MassDevelopment closed the pier following the review that found that the pier was in need of structural repairs. The review, conducted by the Bellingham, Mass.-based Childs Engineering and published earlier this month, concluded that the pier was “structurally incapable of supporting pedestrian loading or any equipment or storage on either the South or East,” due to the deterioration of its supporting piles and braces. Without repairs, the review said, the pier is at risk of structural failure.
“We closed it right away but it has taken a couple of weeks to properly relocate tenants, which we’ve been working to do ever since then,” MassDevelopment president and CEO Navjeet Bal said.

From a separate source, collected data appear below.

Lemma copy_run v :
  DVector_wf v -> DVec.copy v = Ok (rebuilt v (_time_format v) (_data v)).
Proof.
  intros [Hnd Hkeys Htf Hdiv]. unfold DVec.copy, DVec.new, DVec.__init__.
  assert (DVec._validate_time_format (segmentation v) (DVec.tf_of (_time_format v))
          = Ok (_time_format v)) as ->.
  { destruct (_time_format v) as [t|]; [apply validate_enum|].
    unfold DVec._validate_time_format. simpl.
    destruct (has_time_period_segments (segmentation v)); [by destruct Htf|done]. }
  rewrite bind_Ok_l, dict_to_dvec_complete by done. done.
Qed.

Lemma convert_run v cur new factors :
  DVector_wf v -> no_None (_data v) -> tp_groups_ok (segmentation v) ->
  has_time_period_segments (segmentation v) = true ->
  _time_format v = Some cur -> cur <> new ->
  TimeFormat_.get_conversion_factors cur new = Ok factors ->
  (forall tp, tp ∈ TimeFormat_.get_time_periods <-> tp ∈ dict_keys factors) ->
  DVec.convert_time_format v (TfEnum new)
  = Ok (rebuilt v (Some new)
          (converted_data (get_time_period_groups (segmentation v)) factors (_data v))).
Proof.
  intros Hwf Hnone [Hknown Hkeys_known Hsegs Hcover] Htp Hcur Hne Hfactors Hperiods.
  pose proof Hwf as [Hnd Hkeys Htf Hdiv].
  unfold DVec.convert_time_format. rewrite validate_enum, bind_Ok_l, Hcur, Htp.
  cbn [negb]. rewrite decide_False by done. rewrite Hfactors, bind_Ok_l.
  assert (filter (fun tp => dict_get tp factors = None)
                 (dict_keys (get_time_period_groups (segmentation v))) = []) as ->.
  { (* no time period is missing *)
    induction (dict_keys (get_time_period_groups (segmentation v))) as [|tp tps IH];
      [done|].
    rewrite filter_cons, decide_False.
    - apply IH. intros tp' Htp'. apply Hkeys_known. by constructor.
    - intros Hmiss. apply dict_get_None in Hmiss.
      apply Hmiss, Hperiods, Hkeys_known. constructor. }
  rewrite converted_data_Ok, bind_Ok_l; [|done|].
  - unfold DVec.new, DVec.__init__. rewrite validate_enum, bind_Ok_l.
    rewrite dict_to_dvec_complete; [done|].
    intros k. rewrite converted_data_keys. apply Hkeys.
  - intros s tp Hitem. split_and!.
    + by apply Hkeys, (Hsegs s tp).
    + apply Hnone.
    + by apply dict_get_is_Some, Hperiods, (Hknown s tp).
Qed.

End Convert.

Lemma validate_value seg t :
  DVec._validate_time_format seg (TfStr (TimeFormat_.value t)) = Ok (Some t).
Proof.
  unfold DVec._validate_time_format.
  destruct (has_time_period_segments seg); by destruct t.
Qed.

Lemma convert_same `{!Oracles} (v : DVector) (tf : TimeFormat) (arg : tf_arg) :
  DVector_wf v ->
  has_time_period_segments (segmentation v) = true ->
  _time_format v = Some tf ->
  DVec._validate_time_format (segmentation v) arg = Ok (Some tf) ->
  DVec.convert_time_format v arg = Ok (rebuilt v (Some tf) (_data v)).
Proof.
  intros Hwf Htp Htf Harg. unfold DVec.convert_time_format.
  rewrite Harg, bind_Ok_l, Htf, Htp. cbn [negb].
  rewrite decide_True by done. rewrite copy_run by done. by rewrite Htf.
Qed.

(** C6.  For a well-formed vector with a time format and time-period
    segments, whose segments are grouped by known time periods:
    converting to the format the vector already has (given as the
    enumeration member, its value or its name) returns the same vector;
    converting to AVG_DAY, on to AVG_WEEK and back to AVG_DAY gives the
    AVG_DAY vector again; and for every time period the week-to-hour
    factor is the product of the week-to-day and day-to-hour factors, the
    hour-to-week factor the product of their reciprocals, and each
    inverse factor the reciprocal of the forward factor. *)
Theorem convert_time_format_round_trip `{!Oracles} (v : DVector) (tf : TimeFormat) :
  DVector_wf v ->
  no_None (_data v) ->
  tp_groups_ok (segmentation v) ->
  has_time_period_segments (segmentation v) = true ->
  _time_format v = Some tf ->
  (forall arg, arg ∈ [TfEnum tf; TfStr (TimeFormat_.value tf); TfStr (TimeFormat_.name tf)] ->
     exists r, DVec.convert_time_format v arg = Ok r /\ same_vector r v)
  /\ (exists d w d',
        DVec.convert_time_format v (TfEnum AVG_DAY) = Ok d
        /\ DVec.convert_time_format d (TfEnum AVG_WEEK) = Ok w
        /\ DVec.convert_time_format w (TfEnum AVG_DAY) = Ok d'
        /\ same_vector d' d)
  /\ (forall tp, tp ∈ TimeFormat_.get_time_periods ->
        exists wd dh,
          factor AVG_WEEK AVG_DAY tp = Some wd
          /\ factor AVG_DAY AVG_HOUR tp = Some dh
          /\ factor AVG_WEEK AVG_HOUR tp = Some (wd * dh)%Qc
          /\ factor AVG_DAY AVG_WEEK tp = Some (1 / wd)%Qc
          /\ factor AVG_HOUR AVG_DAY tp = Some (1 / dh)%Qc
          /\ factor AVG_HOUR AVG_WEEK tp = Some ((1 / dh) * (1 / wd))%Qc
          /\ factor AVG_HOUR AVG_WEEK tp = Some (1 / (wd * dh))%Qc).
Proof.
  intros Hwf Hnone Hgroups Htp Htf. split_and!.
  - (* the same format *)
    intros arg Harg. exists (rebuilt v (Some tf) (_data v)). split.
    + apply convert_same; [done..|].
      repeat (apply elem_of_cons in Harg as [->|Harg]);
        [apply validate_enum|apply validate_value|apply validate_name|].
      by apply elem_of_nil in Harg.
    + unfold same_vector. by rewrite Htf.
  - (* the round trip *)
    set (groups := get_time_period_groups (segmentation v)).
    assert (exists d, DVec.convert_time_format v (TfEnum AVG_DAY) = Ok d
              /\ DVector_wf d /\ no_None (_data d)
              /\ segmentation d = segmentation v
              /\ _time_format d = Some AVG_DAY
              /\ dict_keys (_data d) = dict_keys (_data v)) as (d & Hd & Hwfd & Hnoned & Hsegd & Htfd & Hkeysd).
    { destruct (decide (tf = AVG_DAY)) as [->|Hne].
      - exists (rebuilt v (Some AVG_DAY) (_data v)). split_and!; try done.
        + apply convert_same; [done..|apply validate_enum].
        + by apply rebuilt_wf.
      - destruct (factors_known tf AVG_DAY Hne) as (f & Hf & Hperiods).
        eexists. split; [by eapply convert_run|]. split_and!; try done.
        + apply rebuilt_wf; [done|apply converted_data_keys|done].
        + apply converted_data_no_None; [|done].
          intros k Hk. destruct Hgroups as [_ _ _ Hcover].
          apply Hcover. by apply Hwf.
        + apply converted_data_keys. }
    assert (tp_groups_ok (segmentation d)) as Hgroupsd by by rewrite Hsegd.
    assert (has_time_period_segments (segmentation d) = true) as Htpd by by rewrite Hsegd.
    destruct (factors_known AVG_DAY AVG_WEEK ltac:(done)) as (dw & Hdw & Hdw_periods).
    destruct (factors_known AVG_WEEK AVG_DAY ltac:(done)) as (wd & Hwd & Hwd_periods).
    pose proof (convert_run d AVG_DAY AVG_WEEK dw Hwfd Hnoned Hgroupsd Htpd Htfd
                  ltac:(done) Hdw Hdw_periods) as Hw.
    set (w := rebuilt d (Some AVG_WEEK)
                (converted_data (get_time_period_groups (segmentation d)) dw (_data d))) in *.
    assert (DVector_wf w) as Hwfw.
    { apply rebuilt_wf; [done|apply converted_data_keys|done]. }
    assert (no_None (_data w)) as Hnonew.
    { apply converted_data_no_None; [|done].
      intros k Hk. destruct Hgroupsd as [_ _ _ Hcover]. apply Hcover. by apply Hwfd. }
    pose proof (convert_run w AVG_WEEK AVG_DAY wd Hwfw Hnonew Hgroupsd Htpd eq_refl
                  ltac:(done) Hwd Hwd_periods) as Hd'.
    eexists d, w, _. split_and!; [done..|].
    unfold same_vector. cbn. split_and!; [done..|].
    apply converted_data_twice; [apply Hwfd|].
    intros k Hk. destruct Hgroupsd as [Hknown _ _ Hcover].
    destruct (Hcover k) as [tp' Htp']; [by apply Hwfd|].
    exists tp'. split; [done|].
    apply tp_of_elem, Hknown in Htp'.
    destruct (day_week_reciprocal tp' Htp') as (a & b & Ha & Hb & Hab).
    unfold factor in Ha, Hb. rewrite Hdw in Ha. rewrite Hwd in Hb.
    by rewrite Ha, Hb.
  - (* the factor tables *)
    intros tp Htp'. unfold TimeFormat_.get_time_periods in Htp'.
    repeat (apply elem_of_cons in Htp' as [->|Htp']);
      [..|by apply elem_of_nil in Htp'];
      (eexists _, _; split_and!; [reflexivity|reflexivity|..];
       unfold factor; f_equal; apply Qc_is_canon; reflexivity).
Qed.

Lemma convert_time_format_round_trip_witness :
  exists d w d',
    @DVec.convert_time_format Examples.oracles Examples.week (TfEnum AVG_DAY) = Ok d
    /\ @DVec.convert_time_format Examples.oracles d (TfEnum AVG_WEEK) = Ok w
    /\ @DVec.convert_time_format Examples.oracles w (TfEnum AVG_DAY) = Ok d'
    /\ same_vector d' d
    /\ dict_get "1" (_data d) = Some (NpArr [Examples.q 2 1; Examples.q 4 1]).
Proof.
  destruct (@convert_time_format_round_trip Examples.oracles Examples.week AVG_WEEK)
    as (_ & (d & w & d' & Hd & Hw & Hd' & Hsame) & _).
  - split.
    + apply (bool_decide_unpack _). vm_compute. exact I.
    + intros k. cbn. rewrite !elem_of_cons. tauto.
    + discriminate.
    + reflexivity.
  - intros k. cbn. repeat case_decide; discriminate.
  - split.
    + intros s tp Hin. cbn in Hin.
      repeat (apply elem_of_cons in Hin as [[= -> ->]|Hin]);
        [..|by apply elem_of_nil in Hin];
        apply (bool_decide_unpack _); vm_compute; exact I.
    + intros tp Hin. cbn in Hin.
      repeat (apply elem_of_cons in Hin as [->|Hin]);
        [..|by apply elem_of_nil in Hin];
        apply (bool_decide_unpack _); vm_compute; exact I.
    + intros s tp Hin. cbn in Hin.
      repeat (apply elem_of_cons in Hin as [[= -> ->]|Hin]);
        [..|by apply elem_of_nil in Hin];
        apply (bool_decide_unpack _); vm_compute; exact I.
    + intros s Hin. cbn in Hin.
      repeat (apply elem_of_cons in Hin as [->|Hin]);
        [..|by apply elem_of_nil in Hin]; eexists; reflexivity.
  - reflexivity.
  - reflexivity.
  - exists d, w, d'. split_and!; [assumption..|].
    vm_compute in Hd. injection Hd as <-. cbn.
    do 2 f_equal. repeat (f_equal; try (apply Qc_is_canon; reflexivity)).
Defined.

(** * Balancing at segments *)





(* values that are positive already are left alone *)
Lemma where_nonpos_id eps a :
  all_positive a -> (exists x, a = NpNum x) \/ (exists xs, a = NpArr xs) ->
  where_nonpos eps a = Ok a.
Proof.
  intros Hpos [[x ->]|[xs ->]]; simpl in *.
  - rewrite decide_False; [done|]. by apply Qclt_not_le.
  - do 2 f_equal. rewrite <- (map_id xs) at 2. apply map_ext_in.
    intros x Hx. rewrite Forall_forall in Hpos.
    rewrite decide_False; [done|]. apply Qclt_not_le, Hpos. by apply list_elem_of_In.
Qed.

Work on replacing the pier is expected to take 3 to 4 years according to MassDevelopment’s interim executive vice president of real estate, Gary Walker.
“We have completed the design and permitting of the north wharf replacement that’s about ready to go out to bid,” Walker said.
The review also outlined several repair recommendations. Among them that damaged piles be replaced or fixed and all that concrete elements be repaired.
The November report is not the first assessment of the pier’s integrity. In April 2025, Childs Engineering performed another inspection of the pier, which concluded that the structure was overall in poor condition with deterioration throughout the facility, especially on its timber piles and bracing.
“While we are disappointed that engineering assessments recently revealed far greater concerns than originally anticipated, we must always prioritize safety and immediate needs,” New Bedford state Sen. Mark Montigny wrote in an emailed statement.
Montigny has been active in charting a course for the pier since at least 2008, when he secured a $25 million bond and helped pass a bill that changed the facility into mixed-use.
“This setback will not take away from the fact that State Pier remains one of the most exciting economic development opportunities in New Bedford,” Montigny wrote. “It is far more important that we get this right than to rush toward quick, short-term solutions.”